━━━━━ DATA TO EXAMINE ━━━━━

(** * astrometry-net-client: the request / session layer

    A shallow embedding of [astrometry_net_client/request.py] and
    [astrometry_net_client/client.py], and the properties of the
    specification that concern them.

    Python objects that are mutated and shared (the [data] and [settings]
    dictionaries, the [Session]) live in an explicit machine state; the
    HTTP transport ([requests.get], [requests.post]), [json.dumps], [str]
    and the configuration module are collaborators given as an interface. *)

From Stdlib Require Import ZArith String Ascii List.
From stdpp Require Import base option list gmap strings.

Local Open Scope string_scope.
Local Open Scope list_scope.

(** ** Python values *)

(** The values that travel through the layer: what [json] decodes and
    encodes.  The code never inspects a number, so integers stand for all
    of them.  A [dict] keeps its keys in insertion order, as Python does;
    [json.dumps] writes them in that order.  Values are immutable here:
    [dict.copy] is shallow, but the layer assigns to top-level keys of its
    own dictionaries only and never reaches inside a value. *)
#[warnings="-register-all"] Inductive value : Type :=
| VNone
| VBool (b : bool)
| VInt (z : Z)
| VStr (s : string)
| VList (l : list value)
| VDict (d : list (string * value)).

Abbreviation dict := (list (string * value)).

(** [d.get(k)] *)
Fixpoint dict_get (k : string) (d : dict) : option value :=
  match d with
  | [] => None
  | (k', v) :: d' => if decide (k = k') then Some v else dict_get k d'
  end.

(** [d[k] = v]: an existing key keeps its place, a new one goes last. *)
Fixpoint dict_set (k : string) (v : value) (d : dict) : dict :=
  match d with
  | [] => [(k, v)]
  | (k', v') :: d' =>
      if decide (k = k') then (k, v) :: d' else (k', v') :: dict_set k v d'
  end.

(** [{**d, **s}]: a copy of [d] updated with the items of [s] in order. *)
Definition dict_merge (d s : dict) : dict :=
  fold_left (fun acc kv => dict_set kv.1 kv.2 acc) s d.

(** A Python dict holds each key once. *)
Definition dict_wf (d : dict) : Prop := NoDup d.*1.

(** [v == s] for a string literal [s] *)
Definition value_is_str (v : value) (s : string) : bool :=
  match v with
  | VStr s' => String.eqb s' s
  | _ => false
  end.

(** ** Exceptions *)

Inductive exn : Type :=
| APIKeyError (msg : string)
| LoginFailedException (msg : string)
| NoSessionError (msg : string)
| InvalidSessionError (msg : string)
| InvalidRequest (msg : string)
| KeyError (key : string)
| AttributeError (attr : string)
| JSONDecodeError
| RequestException (msg : string)
| OSError (msg : string).

Inductive result (A : Type) : Type :=
| Ok (a : A)
| Raise (e : exn).
Arguments Ok {A} a.
Arguments Raise {A} e.

(** ** The state-and-exception monad

    A computation runs on a state [S] and either returns or raises; in both
    cases the state it leaves is kept, as a Python exception undoes
    nothing. *)
Definition M (S A : Type) : Type := S -> result A * S.

Global Instance M_ret {S} : MRet (M S) := fun A a s => (Ok a, s).
Global Instance M_bind {S} : MBind (M S) := fun A B f m s =>
  match m s with
  | (Ok a, s') => f a s'
  | (Raise e, s') => (Raise e, s')
  end.

Definition raise {S A} (e : exn) : M S A := fun s => (Raise e, s).
Definition gets {S A} (f : S -> A) : M S A := fun s => (Ok (f s), s).
Definition modify {S} (f : S -> S) : M S unit := fun s => (Ok tt, f s).

(** [try: m  except E: h]: [h e] is [Some handler] when the clause matches
    the exception [e]. *)
Definition try_except {S A} (m : M S A) (h : exn -> option (M S A)) : M S A :=
  fun s =>
    match m s with
    | (Ok a, s') => (Ok a, s')
    | (Raise e, s') =>
        match h e with
        | Some handler => handler s'
        | None => (Raise e, s')
        end
    end.

(** Lift a returned-or-raised value into a computation. *)
Definition liftR {S A} (r : result A) : M S A := fun s => (r, s).

(** ** Objects and the machine state *)

(** References to dictionary objects. *)
Definition loc : Type := positive.

(** [requests.get] and [requests.post], the two entries of
    [Request._method_dict]. *)
Inductive http_method : Type := GET | POST.

(** The classes of request.py; an instance knows its class. *)
Inductive pyclass : Type := CRequest | CPostRequest | CAuthorizedRequest.

Global Instance pyclass_eq_dec : EqDecision pyclass.
Proof. solve_decision. Defined.

(** One call of the transport: [method(url, data=payload, **arguments)]. *)
Record call : Type := {
  c_method : http_method;
  c_url : string;
  c_data : dict;
  c_kwargs : dict
}.

(** What the transport hands back: the body as text, and what [.json()]
    makes of it ([None] when decoding raises). *)
Record http_response : Type := {
  r_text : string;
  r_json : option value
}.

Inductive http_result : Type :=
| HResp (r : http_response)
| HRaise (msg : string).

(** What is observed of a run: every transport call with the class of the
    request object that issued it, and every invocation of [Session.login]
    with its [force] flag. *)
Inductive event : Type :=
| EvHttp (who : pyclass) (c : call)
| EvLogin (force : bool).

(** The attributes of a [Session]; [key] exists only after a login. *)
Record Session : Type := {
  api_key : value;
  key : option value;
  logged_in : bool
}.

(** The attributes of a [Request].  [url] is absent when none was given
    (no class of request.py has a [url] of its own); [data] and [settings]
    refer to dictionary objects. *)
Record Request : Type := {
  cls : pyclass;
  url : option string;
  method : http_method;
  data : loc;
  settings : loc;
  arguments : dict;
  response : value
}.

(** The machine: the dictionary objects, the Session object that authorized
    requests are bound to, the log of events and the standard output. *)
Record machine : Type := {
  m_dicts : gmap loc dict;
  m_session : Session;
  m_log : list event;
  m_stdout : list string
}.

Definition set_dicts (f : gmap loc dict -> gmap loc dict) (m : machine) : machine :=
  {| m_dicts := f (m_dicts m); m_session := m_session m;
     m_log := m_log m; m_stdout := m_stdout m |}.

Definition set_session (f : Session -> Session) (m : machine) : machine :=
  {| m_dicts := m_dicts m; m_session := f (m_session m);
     m_log := m_log m; m_stdout := m_stdout m |}.

Definition add_event (e : event) (m : machine) : machine :=
  {| m_dicts := m_dicts m; m_session := m_session m;
     m_log := m_log m ++ [e]; m_stdout := m_stdout m |}.

Definition add_stdout (line : string) (m : machine) : machine :=
  {| m_dicts := m_dicts m; m_session := m_session m;
     m_log := m_log m; m_stdout := m_stdout m ++ [line] |}.

Definition set_key (v : value) (s : Session) : Session :=
  {| api_key := api_key s; key := Some v; logged_in := logged_in s |}.

Definition set_logged_in (b : bool) (s : Session) : Session :=
  {| api_key := api_key s; key := key s; logged_in := b |}.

━━━━━

- _THE TASK_
Beginning with the very first line of the material, please return exactly each line down to and including the one with "(** [v == s] for a string literal [s] *)".

- _SOLUTION FOR THIS TASK_
(** * astrometry-net-client: the request / session layer

    A shallow embedding of [astrometry_net_client/request.py] and
    [astrometry_net_client/client.py], and the properties of the
    specification that concern them.

    Python objects that are mutated and shared (the [data] and [settings]
    dictionaries, the [Session]) live in an explicit machine state; the
    HTTP transport ([requests.get], [requests.post]), [json.dumps], [str]
    and the configuration module are collaborators given as an interface. *)

From Stdlib Require Import ZArith String Ascii List.
From stdpp Require Import base option list gmap strings.

Local Open Scope string_scope.
Local Open Scope list_scope.

(** ** Python values *)

(** The values that travel through the layer: what [json] decodes and
    encodes.  The code never inspects a number, so integers stand for all
    of them.  A [dict] keeps its keys in insertion order, as Python does;
    [json.dumps] writes them in that order.  Values are immutable here:
    [dict.copy] is shallow, but the layer assigns to top-level keys of its
    own dictionaries only and never reaches inside a value. *)
#[warnings="-register-all"] Inductive value : Type :=
| VNone
| VBool (b : bool)
| VInt (z : Z)
| VStr (s : string)
| VList (l : list value)
| VDict (d : list (string * value)).

Abbreviation dict := (list (string * value)).

(** [d.get(k)] *)
Fixpoint dict_get (k : string) (d : dict) : option value :=
  match d with
  | [] => None
  | (k', v) :: d' => if decide (k = k') then Some v else dict_get k d'
  end.

(** [d[k] = v]: an existing key keeps its place, a new one goes last. *)
Fixpoint dict_set (k : string) (v : value) (d : dict) : dict :=
  match d with
  | [] => [(k, v)]
  | (k', v') :: d' =>
      if decide (k = k') then (k, v) :: d' else (k', v') :: dict_set k v d'
  end.

(** [{**d, **s}]: a copy of [d] updated with the items of [s] in order. *)
Definition dict_merge (d s : dict) : dict :=
  fold_left (fun acc kv => dict_set kv.1 kv.2 acc) s d.

(** A Python dict holds each key once. *)
Definition dict_wf (d : dict) : Prop := NoDup d.*1.

(** [v == s] for a string literal [s] *)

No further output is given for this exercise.